Auditing Demonstration Curation Metrics: Action-Only Scorers Fail on the Structural Defects That Degrade Imitation Policies
Pith reviewed 2026-06-28 01:50 UTC · model grok-4.3
The pith
Action-only metrics for curating imitation demonstrations miss structural errors like wrong actions at key moments, and some score the defective data higher, leaving policies no better than the uncurated baseline.
A machine-rendered reading of the paper's core claim, the machinery that carries it, and where it could break.
Core claim
In a testbed with known injected defects, structural errors where a demonstration takes a wrong action at a key moment remain invisible to action-only curation metrics, and two such metrics score the defective demonstrations as higher quality; when used to curate training data, these metrics produce policies no better than or worse than the uncurated baseline. Metrics that inspect state trajectories detect the structural errors, yet the best of them recovers only one third of the downstream performance gap. High accuracy at separating clean from defective data does not guarantee improvement in the imitation policy trained on the curated set.
What carries the argument
The controlled testbed that injects known defect types into demonstrations and evaluates curation metrics on both separation accuracy and downstream policy success after filtering.
If this is right
- Subtle perturbations such as correlated action noise or truncation can be removed by multivariate outlier scoring to recover the full downstream performance gap.
- Action-only metrics remain blind to structural errors and two of them assign higher quality scores to defective demonstrations.
- Curation with the inverted action-only metrics leaves the trained policy at or below the uncurated baseline.
- Metrics that examine state trajectories detect structural errors, but the strongest recovers only one third of the downstream gap.
- High detection accuracy on defective demonstrations does not ensure downstream policy improvement.
Where Pith is reading between the lines
- If real human demonstrations contain structural errors at key moments, relying on action-only metrics for curation may systematically preserve or amplify harmful data.
- Future metrics that combine action sequences with state trajectories could close more than one third of the performance gap left by current methods.

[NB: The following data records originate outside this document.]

(** Modelled from the spec: resolution of an entry through one Probe
    Configuration, which is not in this header. A configuration whose
    applicability excludes the entry's kind resolves nothing; the
    bundle-virtual one asks the membership record and touches no file; the
    others check the candidate under their base directory when they require
    it. The flag says whether the path was found in the bundle. *)
Definition probe_through (o : oracle_t) (cfg : probe_config_t)
    (entry : deps_entry_t) : option (string * bool) :=
  if applies_to cfg (asset_type entry) then
    match source cfg with
    | BundleVirtual =>
        (λ p, (p, true)) <$>
          bundle_locate (the_bundle o) (relative_path (asset entry))
    | _ =>
        (λ p, (p, false)) <$>
          existing o (needs_existence_check cfg)
            (append_path (probe_dir cfg) (relative_path (asset entry)))
    end
  else None.

(** Modelled from the spec: the Probe Configurations of [m_probes] are
    consulted in their order outside this header; the first that resolves
    the entry wins. *)
Fixpoint first_probe (o : oracle_t) (cfgs : list probe_config_t)
    (entry : deps_entry_t) : option (string * bool) :=
  match cfgs with
  | [] => None
  | cfg :: rest =>
      match probe_through o cfg entry with
      | Some found => Some found
      | None => first_probe o rest entry
      end
  end.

- The released testbed provides a standard way to evaluate whether new curation scores improve actual policy success rather than only detection accuracy.
Load-bearing premise
The injected defects of the tested types are representative of the structural and subtle errors that occur in real human-collected demonstration data.
What would settle it
Apply the same set of metrics to a collection of real human demonstrations that contain independently verified structural errors at known moments, then measure whether the downstream policy success rates match the patterns observed in the controlled testbed.
Figures
read the original abstract
Imitation-learning policies inherit the quality of the demonstrations they are trained on, and a growing set of curation metrics promise to score and filter low-quality demonstrations automatically. These metrics are each validated on different data with different protocols, so it is unclear which of them actually identify the demonstrations that harm a policy. We build a controlled testbed in which demonstration defects are injected with known type, and audit seven curation metrics along two axes: how well each separates defective from clean demonstrations, and whether training a behavior-cloning policy on each metric's curated subset improves task success. We study two defect regimes. Subtle perturbations (correlated action noise, tremor, truncation) are detectable by multivariate outlier scoring and, once removed, recover the full downstream gap. Structural errors, where the demonstration executes a wrong action at a key moment, are invisible to every action-only metric we test, and two of them are inverted: they score defective demonstrations as higher quality and, used for curation, tend to leave the policy at or below the uncurated baseline rather than above it. Only metrics that examine the state trajectory detect structural errors, and even the best of them recovers just a third of the downstream gap. High detection accuracy does not guarantee downstream improvement. We release the testbed and all curation implementations.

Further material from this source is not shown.